I think in PlusCal you can put an assert wherever you want. I don’t see a problem with that.
Lamport wrote extensively about that. I think that any introductory article about TLA discusses stuttering steps.
I think my explanation was not very good, so I’ll try again In Electrum all behaviours are infinite. Having only stuttering steps when the algorithm terminates might be a bit problematic, because you might exclude from the analysis partial runs that do not reach that point. For example, if for particular values of a
and b
the algorithm needs 15 steps (loop iterations) to terminate and your scope for the time domain is 10 all runs for those inputs will be excluded from the analysis. Let’s suppose you have an assert inside the while to check for some loop invariant, and lets suppose that for those particular inputs there was a problem and that assert would actually fail after 3 steps. You would not detect this problem because that run would not be considered. If you had stuttering steps, then it would be ok, because Electrum would be able to produce an infinite trace that is a counter-example (it would take the 3 steps and then stutter forever). What I did say wrong is that if the loop does not terminate no infinite runs would exist: in fact if the values of the variables start repeating after some time it could still be possible to have an infinite trace.
This is a good example: you might want to have such kind of algorithms and an assert inside the while.

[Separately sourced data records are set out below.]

(** * Migration manager shell: reconciliation, cache, filter and selection

    A shallow embedding of [src/cli.ts] (classes [PerformanceCache] and
    [ModernMigrationShell]) and the properties of its natural-language
    specification.

    Conventions of the embedding:
    - a JavaScript string is the list of its UTF-16 code units ([list N]);
    - a JavaScript number that holds a time or a count is a [Z]
      (the program only forms integers there, exact below 2^53);
    - [Date.now()], the file system and the child processes are inputs of
      the operations that read them; every call to the outside is recorded
      in a trace of [IOEvent]s;
    - the terminal widgets (blessed) are not modelled: of the presentation
      only [selectedIndex], the filter, the search term and the log buffer
      are state of the model. *)

From Stdlib Require Import ZArith NArith List String Ascii Lia Bool Sorted Permutation DecimalString.
From Stdlib Require DecimalNat.
From stdpp Require Import gmap list fin_maps.

Local Open Scope Z_scope.

(** ** JavaScript strings *)

Abbreviation jsstring := (list N).

(** An ASCII literal as a JavaScript string. *)
Fixpoint str (s : string) : jsstring :=
  match s with
  | EmptyString => []
  | String a s' => N_of_ascii a :: str s'
  end.
Arguments str _%_string : simpl never.

(** [\d] *)
Definition isDigit (c : N) : bool := ((48 <=? c) && (c <=? 57))%N.

(** [\s]: WhiteSpace and LineTerminator code units of ECMAScript. *)
Definition isSpace (c : N) : bool :=
  ((9 <=? c) && (c <=? 13) || (c =? 32) || (c =? 160) || (c =? 5760)
   || (8192 <=? c) && (c <=? 8202) || (c =? 8232) || (c =? 8233)
   || (c =? 8239) || (c =? 8287) || (c =? 12288) || (c =? 65279))%N.

(** [\S] *)
Definition isNonSpace (c : N) : bool := negb (isSpace c).

(** [s.startsWith(p)] *)
Fixpoint startsWith (s p : jsstring) : bool :=
  match p, s with
  | [], _ => true
  | _ :: _, [] => false
  | x :: p', y :: s' => (x =? y)%N && startsWith s' p'
  end.

(** [s.includes(p)] *)
Fixpoint includes (s p : jsstring) : bool :=
  startsWith s p ||
  match s with
  | [] => false
  | _ :: s' => includes s' p
  end.

(** [s.endsWith(p)] *)
Definition endsWith (s p : jsstring) : bool :=
  (length p <=? length s)%nat && startsWith (drop (length s - length p) s) p.

(** [s.split(sep)] for a one-code-unit separator. *)
Fixpoint split (sep : N) (s : jsstring) : list jsstring :=
  match s with
  | [] => [[]]
  | c :: s' =>
      if (c =? sep)%N then [] :: split sep s'
      else match split sep s' with
           | l :: ls => (c :: l) :: ls
           | [] => [[c]]
           end
  end.

Fixpoint dropWhile (p : N → bool) (s : jsstring) : jsstring :=
  match s with
  | [] => []
  | c :: s' => if p c then dropWhile p s' else s
  end.

Fixpoint takeWhile (p : N → bool) (s : jsstring) : jsstring :=
  match s with
  | [] => []
  | c :: s' => if p c then c :: takeWhile p s' else []
  end.

(** [s.trim()] *)
Definition trim (s : jsstring) : jsstring :=
  rev (dropWhile isSpace (rev (dropWhile isSpace s))).

(** Truthiness of a string: [if (s)]. *)
Definition truthy (s : jsstring) : bool :=
  match s with [] => false | _ => true end.

(** [String(n)] for a non-negative integer. *)
Definition showNat (n : nat) : jsstring :=
  str (NilZero.string_of_uint (Nat.to_uint n)).

(** [parseInt(d)] on a run of decimal digits. *)
Definition parseInt (d : jsstring) : Z :=
  fold_left (fun acc c => 10 * acc + (Z.of_N c - 48)) d 0.

(** ** Regular expressions

    The fragment of ECMAScript regular expressions the program uses, with
    the backtracking semantics of the language: alternatives are tried left
    to right, quantifiers are greedy and give characters back one at a time.
    Every quantifier of the program is applied to a character class. *)

Inductive regex : Type :=
| Char (c : N)
| Class (p : N → bool)
| Seq (r1 r2 : regex)
| Or (r1 r2 : regex)
| Star (p : N → bool)
| Plus (p : N → bool)
| Group (r : regex)
| End.

Section Matcher.
Context {R : Type}.

Fixpoint star (p : N → bool) (s : jsstring) (k : jsstring → option R) : option R :=
  match s with
  | c :: s' =>
      if p c then
        match star p s' k with
        | Some r => Some r
        | None => k s
        end
      else k s
  | [] => k []
  end.

(** [run r s cap k]: match [r] at the head of [s]; [cap] is the current
    value of capture group 1 and [k] the rest of the pattern. *)
Fixpoint run (r : regex) (s : jsstring) (cap : option jsstring)
    (k : jsstring → option jsstring → option R) : option R :=
  match r with
  | Char c =>
      match s with
      | x :: s' => if (x =? c)%N then k s' cap else None
      | [] => None
      end
  | Class p =>
      match s with
      | x :: s' => if p x then k s' cap else None
      | [] => None
      end
  | Seq r1 r2 => run r1 s cap (fun s1 cap1 => run r2 s1 cap1 k)
  | Or r1 r2 =>
      match run r1 s cap k with
      | Some x => Some x
      | None => run r2 s cap k
      end
  | Star p => star p s (fun s' => k s' cap)
  | Plus p =>
      match s with
      | x :: s' => if p x then star p s' (fun s'' => k s'' cap) else None
      | [] => None
      end
  | Group r1 =>
      run r1 s cap (fun s' _ => k s' (Some (take (length s - length s') s)))
  | End =>
      match s with
      | [] => k [] cap
      | _ :: _ => None
      end
  end.
End Matcher.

I’m not saying its impossible - we have just not figured out a good way to do it. TLA has a different verification technique (explicit state enumeration) that makes it simpler to verify deadlocks. Notice that even the notion of deadlock could a bit strange in Electrum and we would need to come up with a good definition: we don’t have an explicit model of a state machine, namely we don’t have an explicit specification of transitions, so it might be not clear what deadlock means. It just happens that many Electrum specifications look like a specification of a state machine (always (action1 or action2 or ...)
, where action_1
, etc, are specified with formulas involving only relations or primed relations, without other temporal operators). In this case (that btw includes the result of the translation from your PlusCal like language) we could use the same definition of deadlock as in TLA - a deadlock is a state where no actions are enabled, and only stuttering steps can occur. Even in this particular case, due to differences in the underlying verification technique, it is not obvious to me how to check deadlock absence in Electrum. For Electrum specifications that do not fit in this pattern I don’t know if it is clear what deadlock means. If anyone has an idea about how to proceed with this we would be glad to discuss it.